I don't mind about the Curnow pic one way or another. I am very dubious about all this attention to Dr John though. This is what he said, "While doing this we were fired at from the house, and a splinter struck me in the calf of the leg." So was it a bullet fragment or a splinter of wood? Was he even injured? He helped walk Kelly to the railway station so it doesn't seem he was hurt much. Aemilius Adolphin (talk) 12:43, 14 November 2024 (UTC)[reply]
@Aemilius Adolphin: Apparently he was injured. "Interviewed many years later, John Nicholson had no difficulties remembering the scene. ... It was a dramatic and even painful moment for Nicholson; as he was helping remove Ned's armour, a bullet fired from the hotel struck the fallen tree, driving a splinter into his calf." - Ian W. Shaw, Glenrowan. As far as I know it's now the one injury not mentioned, because it's a collateral impact I guess. But another such impact is mentioned in later paragraph. - PastelLilac (talk) 19:46, 14 November 2024 (UTC)[reply]

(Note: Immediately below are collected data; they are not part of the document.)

(** The names of Python 2.7's [__builtin__] module. *)
Definition python_builtins : gset string :=
  list_to_set
    ["ArithmeticError"; "AssertionError"; "AttributeError"; "BaseException";
     "BufferError"; "BytesWarning"; "DeprecationWarning"; "EOFError";
     "Ellipsis"; "EnvironmentError"; "Exception"; "False";
     "FloatingPointError"; "FutureWarning"; "GeneratorExit"; "IOError";
     "ImportError"; "ImportWarning"; "IndentationError"; "IndexError";
     "KeyError"; "KeyboardInterrupt"; "LookupError"; "MemoryError";
     "NameError"; "None"; "NotImplemented"; "NotImplementedError"; "OSError";
     "OverflowError"; "PendingDeprecationWarning"; "ReferenceError";
     "RuntimeError"; "RuntimeWarning"; "StandardError"; "StopIteration";
     "SyntaxError"; "SyntaxWarning"; "SystemError"; "SystemExit"; "TabError";
     "True"; "TypeError"; "UnboundLocalError"; "UnicodeDecodeError";
     "UnicodeEncodeError"; "UnicodeError"; "UnicodeTranslateError";
     "UnicodeWarning"; "UserWarning"; "ValueError"; "Warning";
     "ZeroDivisionError"; "__debug__"; "__doc__"; "__import__"; "__name__";
     "__package__"; "abs"; "all"; "any"; "apply"; "basestring"; "bin";
     "bool"; "buffer"; "bytearray"; "bytes"; "callable"; "chr";
     "classmethod"; "cmp"; "coerce"; "compile"; "complex"; "copyright";
     "credits"; "delattr"; "dict"; "dir"; "divmod"; "enumerate"; "eval";
     "execfile"; "exit"; "file"; "filter"; "float"; "format"; "frozenset";
     "getattr"; "globals"; "hasattr"; "hash"; "help"; "hex"; "id"; "input";
     "int"; "intern"; "isinstance"; "issubclass"; "iter"; "len"; "license";
     "list"; "locals"; "long"; "map"; "max"; "memoryview"; "min"; "next";
     "object"; "oct"; "open"; "ord"; "pow"; "print"; "property"; "quit";
     "range"; "raw_input"; "reduce"; "reload"; "repr"; "reversed"; "round";
     "set"; "setattr"; "slice"; "sorted"; "staticmethod"; "str"; "sum";
     "super"; "tuple"; "type"; "unichr"; "unicode"; "vars"; "xrange"; "zip"].

(** Where a name used in a function body is found.  A name the function
    does not bind is looked up in the module's globals and then in the
    builtins; the names of the enclosing class body are not in scope. *)
Inductive binding :=
| Local
| Global (o : pyobj)
| Unbound.

Definition resolve_name (locals : list string) (globals : gmap string pyobj)
    (builtins : gset string) (name : string) : binding :=
  if bool_decide (name ∈ locals) then Local
  else match globals !! name with
       | Some o => Global o
       | None =>
           if bool_decide (name ∈ builtins) then Global (ObjBuiltin name)
           else Unbound
       end.

Section WalUploaderCall.

(** What calling a module-level or builtin object with one segment does;
    nothing in this file fixes it. *)
Variable call_object : pyobj -> WalSegment -> M (option rate).

(** What calling a local variable of [__call__] ([self] or [segment]) with
    one segment does. *)
Variable call_local : string -> WalSegment -> M (option rate).

(** [WalUploader.__call__]: its body is the expression statement
    [upload_to_blobstore(segment)], whose callee is a bare name. *)
Definition WalUploader___call__ (self : WalUploader) (segment : WalSegment)
  : M (option rate) :=
  match resolve_name ["self"; "segment"] module_globals python_builtins
          "upload_to_blobstore" with
  | Unbound =>
      raise (new_exception NameError
               "global name 'upload_to_blobstore' is not defined"
               "WalUploader.__call__")
  | Global callee => call_object callee segment ;; mret None
  | Local => call_local "upload_to_blobstore" segment ;; mret None
  end.

End WalUploaderCall.

(** ** WalNfsThread *)

Record WalNfsThread := {
  thr_segment : WalSegment;
  thr_push_function : WalSegment -> outcome Z;
  thr_success : bool
}.

(** [success = False] is the class attribute every new thread starts with. *)
Definition WalNfsThread___init__ (segment : WalSegment)
    (push_function : WalSegment -> outcome Z) : WalNfsThread :=
  {| thr_segment := segment; thr_push_function := push_function;
     thr_success := false |}.

(** [WalNfsThread.run].  An exception of the push function ends the
    thread where it is raised: it never reaches the starting thread, and
    [success] keeps its value. *)
Definition WalNfsThread_run (self : WalNfsThread) : M WalNfsThread :=
  emit (EvPush (seg_path (thr_segment self))) ;;
  match thr_push_function self (thr_segment self) with
  | Returns return_code =>
      if bool_decide (return_code = 0%Z) || bool_decide (return_code = EEXIST)
      then mret {| thr_segment := thr_segment self;
                   thr_push_function := thr_push_function self;
                   thr_success := true |}
      else mret self
  | Raises _ => mret self
  end.

(** ** WalDualUploader *)

(** When the helper thread gets to run its body: before the caller enters
    the primary upload, or after the caller has left it.  Between [start()]
    and the return of [join()] it has run in either case. *)
Inductive schedule := PushBeforePrimary | PushAfterPrimary.

Definition run_when (now at_ : schedule) (thr : WalNfsThread) : M WalNfsThread :=
  match now, at_ with
  | PushBeforePrimary, PushBeforePrimary => WalNfsThread_run thr
  | PushAfterPrimary, PushAfterPrimary => WalNfsThread_run thr
  | _, _ => mret thr
  end.

Definition gluster_error_msg (segment : WalSegment) : string :=
  "failed to upload " +:+ seg_path segment +:+ " to gluster".

(** [WalDualUploader.__call__].  [blobstore_upload] is the method
    [self.blobstore_uploader.upload_to_blobstore], [upload_to_nfs] the
    method [self.nfs_uploader.upload_to_nfs].  An exception the except
    clause does not catch leaves the call at once; what the helper thread
    does after that is no longer part of the call's trace. *)
Definition WalDualUploader___call__
    (blobstore_upload : WalSegment -> M (option rate))
    (upload_to_nfs : WalSegment -> outcome Z)
    (sched : schedule) (segment : WalSegment) : M WalSegment :=
  let nfsThread := WalNfsThread___init__ segment upload_to_nfs in
  emit EvThreadStart ;;
  nfsThread ← run_when sched PushBeforePrimary nfsThread;
  attempt ←
    try_except
      (emit (EvPrimary (seg_path segment)) ;;
       blobstore_upload segment ;;
       mret (true, None))
      Exception
      (fun e =>
         logger_error
           ("failed to upload " +:+ seg_path segment +:+ " to blobstore") ;;
         mret (false, Some e));
  let success := attempt.1 in
  let ex := attempt.2 in
  nfsThread ← run_when sched PushAfterPrimary nfsThread;
  emit EvJoin ;;
  ex ←
    (if bool_decide (thr_success nfsThread = false) then
       let error_msg := gluster_error_msg segment in
       let ex :=
         match ex with
         | None =>
             Some {| exc_type := Exception; exc_str := error_msg;
                     exc_error_code := None |}
         | Some e => Some e
         end in
       logger_error error_msg ;; mret ex
     else mret ex);
  let res := success && thr_success nfsThread in
  logger_info
    ("push result " +:+ str_bool res +:+ " for file " +:+ seg_path segment)
    "" [] ;;
  match ex with
  | Some e => raise (raise_instance e "WalDualUploader.__call__")
  | None => mret segment
  end.

(** ** PartitionUploader *)

(** A volume of a base backup: its ordinal, and what pushing its tar
    stream through the upload pipeline leaves in the spill file (the
    compressed bytes), or the exception raised on the way. *)
Record TarPartition := {
  tp_name : Z;
  tp_tarfile_write : outcome (list Byte.byte)
}.

Record PartitionUploader := {
  pu_creds : string;
  backup_prefix : string;
  rate_limit : option Z;
  gpg_key : option string
}.

(** The key of a volume: the format string of [PartitionUploader.__call__]. *)
Definition partition_url (backup_prefix : string) (name : Z) : string :=
  rstrip "/" backup_prefix +:+ "/tar_partitions/part_" +:+ format_0d 8 name
    +:+ ".tar.lzo".

(** The inner function [standard_detail_message] of the classifier. *)
Definition standard_detail_message (tpart : TarPartition)
    (exc_processor_cxt : Z) (prefix : string) : string :=
  prefix +:+ "  There have been " +:+ str_int exc_processor_cxt
    +:+ " attempts to send the volume " +:+ str_int (tp_name tpart)
    +:+ " so far.".

(** [log_volume_failures_on_error exc_tup exc_processor_cxt].  The value
    of the triple is the exception instance, which is never a tuple, so
    [socketmsg] is the value itself and the message shows [str(value)]. *)
Definition log_volume_failures_on_error (tpart : TarPartition)
    (exc_tup : raised) (exc_processor_cxt : Z) : M unit :=
  let typ := r_typ exc_tup in
  let value := r_value exc_tup in
  let tb := r_tb exc_tup in
  if issubclass typ socket_error then
    let socketmsg := exc_str value in
    logger_info "Retrying send because of a socket error"
      (standard_detail_message tpart exc_processor_cxt
         ("The socket error's message is '" +:+ socketmsg +:+ "'."))
      []
  else if issubclass typ S3ResponseError
          && bool_decide (exc_error_code value = Some "RequestTimeTooSkewed")
  then
    logger_info "Retrying send because of a Request Skew time"
      (standard_detail_message tpart exc_processor_cxt "")
      []
  else
    raise {| r_typ := typ; r_value := value; r_tb := tb |}.

(** *** The spill file *)

Definition set_tf (tf : tempfile) : M unit :=
  fun w =>
    (Returns tt,
     {| w_trace := w_trace w; w_tf := tf; w_puts := w_puts w;
        w_clock := w_clock w |}).

Definition get_tf : M tempfile := fun w => (Returns (w_tf w), w).

(** [tf.seek(offset)]. *)
Definition tf_seek (offset : nat) : M unit :=
  emit (EvSeek offset) ;;
  tf ← get_tf;
  set_tf {| tf_data := tf_data tf; tf_pos := offset |}.

(** [time.time()]. *)
Definition time_time : M Z := fun w => (Returns (w_clock w), w).

(** *** The blobstore *)

(** What the store does at one PUT attempt: how many bytes it takes from
    the byte source, how long the attempt lasts, and how it ends. *)
Record put_behaviour := {
  pb_reads : nat;
  pb_elapsed : Z;
  pb_raises : option raised
}.

(** The store: its behaviour at the n-th PUT attempt it receives. *)
Definition blobstore := nat -> put_behaviour.

Record key := { key_size : nat }.

(** Modelled from the spec: the destination client's
    [put(credentials, key, byte-source) -> {size}] of [wal_e.blobstore],
    which is not among the sources.  It reads the byte source from the
    position it finds it at, and returns the transferred size or raises. *)
Definition uri_put_file (store : blobstore) (creds url : string) : M key :=
  fun w =>
    let tf := w_tf w in
    let b := store (w_puts w) in
    let offered := drop (tf_pos tf) (tf_data tf) in
    let sent := take (pb_reads b) offered in
    let w' :=
      {| w_trace := w_trace w ++ [EvPut url (tf_pos tf) offered];
         w_tf := {| tf_data := tf_data tf;
                    tf_pos := (tf_pos tf + length sent)%nat |};
         w_puts := S (w_puts w);
         w_clock := (w_clock w + pb_elapsed b)%Z |} in
    match pb_raises b with
    | None => (Returns {| key_size := length sent |}, w')
    | Some e => (Raises e, w')
    end.

(** *** The retry wrapper *)

(** Modelled from the spec: [wal_e.retries.retry_with_count], which is not
    among the sources.  It keeps the running attempt count and hands it to
    the classifier together with the failure. *)
Definition retry_with_count (side_effect_func : raised -> Z -> M unit)
  : raised -> option Z -> M Z :=
  fun exc_tup exc_processor_cxt =>
    let n := match exc_processor_cxt with
             | None => 1%Z
             | Some k => (k + 1)%Z
             end in
    side_effect_func exc_tup n ;; mret n.

(** Modelled from the spec: [wal_e.retries.retry], which is not among the
    sources.  It runs the operation; on a failure it hands the failure to
    the exception processor, and either the processor raises, which ends
    the loop with that exception, or the operation is run again after a
    backoff delay.  The policy has no bound on the attempts, so the loop
    takes fuel: the result [None] is a loop that has not ended within
    [fuel] attempts, and the world is then the one those attempts left. *)
Fixpoint retry {A} (fuel : nat) (exception_processor : raised -> option Z -> M Z)
    (f : M A) (exc_processor_cxt : option Z) (w : world)
  : option (outcome A) * world :=
  match fuel with
  | O => (None, w)
  | S fuel' =>
      match f w with
      | (Returns a, w1) => (Some (Returns a), w1)
      | (Raises exc_tup, w1) =>
          match exception_processor exc_tup exc_processor_cxt w1 with
          | (Raises e, w2) => (Some (Raises e), w2)
          | (Returns cxt, w2) =>
              retry fuel' exception_processor f (Some cxt)
                (snd (emit EvBackoff w2))
          end
      end
  end.

Section PartitionUploaderCode.

(** [worker_util.format_kib_per_second start finish size]. *)
Variable format_kib_per_second : Z -> Z -> nat -> string.

(** The store behind [self.blobstore]. *)
Variable store : blobstore.

(** The inner function [put_file_helper], before decoration. *)
Definition put_file_helper (self : PartitionUploader) (url : string) : M key :=
  tf_seek 0 ;;
  uri_put_file store (pu_creds self) url.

The others are direct bullet wounds. A shot grazing a baby's head is quite different from getting a splinter. Aemilius Adolphin (talk) 23:11, 14 November 2024 (UTC)[reply]
@Aemilius Adolphin: I was referring to Jane Jones, who I'm pretty sure was wounded by a bit of flying debris, not a direct shot as commonly reported. - PastelLilac (talk) 20:19, 16 November 2024 (UTC)[reply]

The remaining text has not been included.